Bernd Bonnekoh, Clinic for Dermatology, Otto-von-Guericke-University

Bernd Bonnekoh (1), Ansgar J. Pommer (2), Lars Philipsen (3), Raik Böckelmann (1), Harald Gollnick (1)

(1) Clinic for Dermatology, Otto-von-Guericke-University, (2) SkinSysTec GmbH, (3) MelTec GmbH & Co. KG, Magdeburg - Germany

We present a novel bioanalytical methodology called Multi Epitope Ligand Kartography (MELK) robot technology which basically represents an extension of multiplex immunophenotyping. The patented rationale of MELK consists in a repetitive three-step cycling process including 1) an initial incubation of a tissue section or cell preparation with a fluorophore-labeled tag (e.g. antibody), 2) a subsequent imaging of the fluorescence signal, and 3) a final soft bleaching. This process can be repeated up to at least 100 times with divergent tags. Resulting fluorescence images may be binarized with regard to internal and external positive and negative standards and overlaid by computational visualistic tools. This allows in an unprecedented manner to analyze the colocation of defined epitopes in microtopographic units defined by the pixel matrix of the CCD camera of the microscope. E.g. using a 20x objective magnification, such a microtopographic unit (i.e. a pixel) will correspond to a 450 nm2 area of the biologic specimen.

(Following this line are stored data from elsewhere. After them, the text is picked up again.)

Definition invalidate_persistent_mount (context : MountContext) c : ActionContract :=
  c ▷ push_facts [FactInvalidation.mk (FactScope.PersistentMountConfig context) FactKind.Mount].

(** ** Facts read from the graph *)

Definition known_size graph node : option Bytes :=
  match Graph.node graph node with
  | Some n => n.(Node.kind).(NodeSpec.size)
  | None => None
  end.

(** The kind of a node, when it is present. *)
Definition kind_of graph node : option NodeKind :=
  (λ n, n.(Node.kind).(NodeSpec.kind)) <$> Graph.node graph node.

Definition is_ext_filesystem graph node : bool :=
  match kind_of graph node with
  | Some (NodeKind.Filesystem (FilesystemKind.Ext2 | FilesystemKind.Ext3 | FilesystemKind.Ext4) _) =>
      true
  | _ => false
  end.

Definition lvm_allocation graph (vg : NodeId) (size : Bytes) (layout : LvmLvKind)
    : option AllocationQuantity :=
  match layout with
  | LvmLvKind.Linear =>
      match kind_of graph vg with
      | Some (NodeKind.LvmVg _ (Some extent_size)) =>
          if (0 <? extent_size)%N then
            if ((size =? 0) || negb (size mod extent_size =? 0))%N then None
            else Some (size / extent_size)%N
          else None
      | _ => None
      end
  | _ => None
  end.

Definition lvm_lv_allocation graph (vg lv : NodeId) (size : Bytes) : option AllocationQuantity :=
  match kind_of graph lv with
  | Some (NodeKind.LvmLv value) => lvm_allocation graph vg size value.(LvmLv.kind)
  | _ => None
  end.
Lemma canonicalize_effects_perm f fuel effects effects' :
  canonicalize_effects f fuel effects = Ok effects' → effects' ≡ₚ effects.
Proof.
  revert effects effects'. induction fuel as [|fuel IH]; intros es es'; simpl; [by intros [= <-]|].
  destruct es as [|e rest]; [by intros [= <-]|]. destruct (is_edge_removal e) eqn:He.
  - destruct (removal_run (e :: rest)) as [run tail] eqn:Hr.
    destruct (sort_contract_values f run false) as [r|] eqn:Hs; [|done].
    destruct (canonicalize_effects f fuel tail) as [t|] eqn:Ht; [|done]. intros [= <-].
    rewrite (removal_run_app _ _ _ Hr), (IH _ _ Ht), (sort_values_perm _ _ _ Hs). done.
  - destruct (canonicalize_effects f fuel rest) as [t|] eqn:Ht; [|done]. intros [= <-].
    by rewrite (IH _ _ Ht).
Qed.

(** Two contracts that promise the same: equal sets of conditions, equal
    effects up to the order of the predicted graph changes. *)
Record same_promises c c' : Prop := {
  same_prerequisites p : p ∈ c.(ActionContract.prerequisites) ↔ p ∈ c'.(ActionContract.prerequisites);
  same_outputs o : o ∈ c.(ActionContract.provided_outputs) ↔ o ∈ c'.(ActionContract.provided_outputs);
  same_resources r :
    r ∈ c.(ActionContract.affected_resources) ↔ r ∈ c'.(ActionContract.affected_resources);
  same_facts f : f ∈ c.(ActionContract.invalidated_facts) ↔ f ∈ c'.(ActionContract.invalidated_facts);
  same_postconditions q : q ∈ c.(ActionContract.postconditions) ↔ q ∈ c'.(ActionContract.postconditions);
  same_graph : c.(ActionContract.predicted_effect).(PredictedEffect.graph) ≡ₚ
               c'.(ActionContract.predicted_effect).(PredictedEffect.graph);
  same_mounts : c.(ActionContract.predicted_effect).(PredictedEffect.mounts) =
                c'.(ActionContract.predicted_effect).(PredictedEffect.mounts);
  same_allocations : c.(ActionContract.predicted_effect).(PredictedEffect.allocations) =
                     c'.(ActionContract.predicted_effect).(PredictedEffect.allocations);
  same_restart : c.(ActionContract.restart_policy) = c'.(ActionContract.restart_policy) }.

#[global] Instance same_promises_equivalence : Equivalence same_promises.
Proof.
  split.
  - by split.
  - intros ?? []. by split.
  - intros ??? [] []. split; intros; (etrans; eauto).
Qed.

Lemma canonicalize_same j c c' :
  json_faithful j → canonicalize_contract j c = Ok c' → same_promises c' c.
Proof.
  intros [Hp Ho Ha Hf Hq]. destruct c as [p o a [g m al] f q r]. simpl.
  destruct (sort_contract_values _ p true) as [p'|] eqn:Ep; [|done].
  destruct (sort_contract_values _ o true) as [o'|] eqn:Eo; [|done].
  destruct (sort_contract_values _ a true) as [a'|] eqn:Ea; [|done].
  destruct (sort_contract_values _ f true) as [f'|] eqn:Ef; [|done].
  destruct (sort_contract_values _ q true) as [q'|] eqn:Eq; [|done].
  destruct (canonicalize_effects _ _ g) as [g'|] eqn:Eg; [|done]. intros [= <-].
  split; simpl; try done; eauto using sort_values_set, canonicalize_effects_perm.
Qed.
Lemma has_mounted_descendant_false desired target context :
  has_mounted_descendant desired target context = false ↔
  ∀ m, m ∈ desired.(DesiredState.mounts).(MountSpec.runtime) → m.(MountEntry.context) = context →
       starts_with m.(MountEntry.target) target = true → m.(MountEntry.target) = target.
Proof.
  unfold has_mounted_descendant. rewrite existsb_false. apply forall_proper. intros m.
  rewrite !andb_false_iff, bool_decide_eq_false, negb_false_iff, bool_decide_eq_true.
  destruct (decide (m.(MountEntry.context) = context)), (decide (m.(MountEntry.target) = target)),
    (starts_with _ _); naive_solver.
Qed.

Lemma size_list_to_set_NoDup (l : list NodeId) :
  size (list_to_set l : gset NodeId) = length l ↔ NoDup l.
Proof.
  split; [|apply size_list_to_set].
  induction l as [|x l IH]; simpl; [constructor|].
  destruct (decide (x ∈ l)) as [Hx|Hx].
  - assert (size (list_to_set l : gset NodeId) ≤ length l) as Hle.
    { clear. induction l as [|x l IH]; simpl; [done|].
      pose proof (size_union_alt {[x]} (list_to_set l : gset NodeId)) as Hu.
      pose proof (subseteq_size (list_to_set l ∖ {[x]} : gset NodeId) (list_to_set l)
        ltac:(set_solver)). rewrite size_singleton in Hu. lia. }
    intros Hs. assert ({[x]} ∪ list_to_set l =@{gset NodeId} list_to_set l) as Heq by set_solver.
    rewrite Heq in Hs. lia.
  - rewrite size_union, size_singleton by set_solver. intros Hs. constructor; [done|apply IH; lia].
Qed.

Lemma evaluate_consumers_sound desired ev node :
  sound_check (evaluate_prerequisite desired ev (ActionPrerequisite.NoUnexpectedConsumers node))
    (prerequisite_holds desired ev (ActionPrerequisite.NoUnexpectedConsumers node)).
Proof.
  unfold sound_check. simpl. rewrite has_node_eq.
  destruct (Graph.node _ node) as [n|]; [|split; [done|naive_solver]].
  destruct (_ || _) eqn:Hor.
  - split; [done|]. intros _ (_ & Hd & Hm). apply not_false_iff_true in Hor. apply Hor.
    apply orb_false_iff. rewrite !existsb_false. split.
    + intros d Hin. apply bool_decide_eq_false. auto.
    + intros m Hin. apply bool_decide_eq_false. naive_solver.
  - apply orb_false_iff in Hor as [Hd Hm]. rewrite existsb_false in Hd. rewrite existsb_false in Hm.
    destruct (existsb _ _) eqn:Hu; [by split|]. rewrite existsb_false in Hu.
    split; [|done]. intros _. split_and!; [by eexists| |].
    + intros d Hin. by apply Hd, bool_decide_eq_false in Hin.
    + intros m Hin. split; [|auto]. by apply Hm, bool_decide_eq_false in Hin.
Qed.

Lemma evaluate_relations_sound desired ev node :
  sound_check (evaluate_prerequisite desired ev (ActionPrerequisite.NoUnexpectedRelations node))
    (prerequisite_holds desired ev (ActionPrerequisite.NoUnexpectedRelations node)).
Proof.
  unfold sound_check. simpl. rewrite has_node_eq.
  destruct (Graph.node _ node) as [n|]; [|split; [done|naive_solver]].
  destruct (existsb _ _) eqn:Hex.
  - split; [done|]. intros _ (_ & Hr). apply not_false_iff_true in Hex. apply Hex.
    apply existsb_false. intros r Hin. apply orb_false_iff. rewrite !bool_decide_eq_false. auto.
  - rewrite existsb_false in Hex. split; [|done]. intros _. split; [by eexists|].
    intros r Hin%Hex. by rewrite orb_false_iff, !bool_decide_eq_false in Hin.
Qed.

Lemma evaluate_unmounted_sound desired ev fs :
  sound_check (evaluate_prerequisite desired ev (ActionPrerequisite.FilesystemUnmounted fs))
    (prerequisite_holds desired ev (ActionPrerequisite.FilesystemUnmounted fs)).
Proof.
  unfold sound_check. simpl. rewrite has_node_eq.
  destruct (Graph.node _ fs) as [n|]; [|split; [done|naive_solver]].
  destruct (existsb _ _) eqn:Hm.
  - split; [done|]. intros _ (_ & Hr). apply not_false_iff_true in Hm. apply Hm.
    apply existsb_false. intros m Hin. apply bool_decide_eq_false. naive_solver.
  - rewrite existsb_false in Hm. destruct (existsb _ _) eqn:Hu; [by split|].
    rewrite existsb_false in Hu. split; [|done]. intros _. split; [by eexists|].
    intros m Hin. split; [|auto]. by apply Hm, bool_decide_eq_false in Hin.
Qed.

Lemma evaluate_capacity_sound desired ev domain amount :
  sound_check (evaluate_capacity ev domain amount)
    (prerequisite_holds desired ev (ActionPrerequisite.CapacityAvailable domain amount)).
Proof.
  unfold sound_check, evaluate_capacity. simpl. destruct amount as [need|]; [|by split].
  destruct (_ !! domain) as [av|]; [|by split].
  destruct (av <? need)%N eqn:Hlt.
  - apply N.ltb_lt in Hlt. split; [done|]. intros _ (? & ? & [= <-] & [= <-] & ?). lia.
  - apply N.ltb_ge in Hlt. split; [intros _; eauto|]. by case_decide.
Qed.
Definition compare_goal (desired : DesiredState) (evidence : SimulationEvidenceSummary)
    (goal : DesiredState) : list GoalCheck :=
  [GoalCheck.mk GoalAspect.Graph
     (compare_graph desired.(DesiredState.graph) goal.(DesiredState.graph))] ++
  (runtime_mount_check desired.(DesiredState.mounts).(MountSpec.runtime)
     <$> goal.(DesiredState.mounts).(MountSpec.runtime)) ++
  (persistent_mount_check desired evidence <$> goal.(DesiredState.mounts).(MountSpec.persistent)) ++
  [GoalCheck.mk GoalAspect.Boot
     match goal.(DesiredState.boot) with
     | BootSpec.Unmanaged => GoalStatus.Satisfied
     | BootSpec.Uefi _ | BootSpec.Bios _ => GoalStatus.Unknown "boot planning and verification"
     end].

(** ** Protection policies *)

Definition valid_policy_path (path : PathBuf) : bool :=
  is_absolute path && negb (path_contains_nul path)
  && negb (existsb (λ component, bool_decide (component = Component.ParentDir)) path).

Definition validate_protected_scope (protected : ProtectedScope) : result unit PlanSimulationError :=
  try_all (λ mount,
    let root_valid := match mount.(ProtectedMount.context) with
                      | MountContext.TargetRoot root => valid_policy_path root
                      | MountContext.Host | MountContext.Namespace _ => true
                      end in
    if negb (valid_policy_path mount.(ProtectedMount.target)) || negb root_valid
    then Err (PlanSimulationError.InvalidProtectedMount mount) else Ok tt)
    (protected.(ProtectedScope.runtime_mounts) ++ protected.(ProtectedScope.persistent_mounts)).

Given these basics of MELK robot technology, we have developed a special platform for analyzing in-situ-proteomics (i.e. toponomics) in skin tissue or blood specimens in the context of dermatological research. This was achieved by a close partnership as an university institution (Clinic for Dermatology, Otto-von-Guericke-University) and an industrial biotech company (SkinSysTec GmbH).

Until now we have initiated various projects aiming at the better understanding of the pathophysiology of common chronic, partly allergic skin diseases such as psoriasis and atopic dermatitis in order to find new treatment targets. A special aspect of our work is the creation of a new biological drug binding biochip assay which integrates a candidate biological drug after fluorophore-labeling into a MELK tag library for the purpose of a refined analysis of the drug´s binding sites. Another application field is diagnostics of skin cancer.

As a major future perspective our high-dimensional technology offers powerful additional options to conventional strategies of drug target identification and characterization.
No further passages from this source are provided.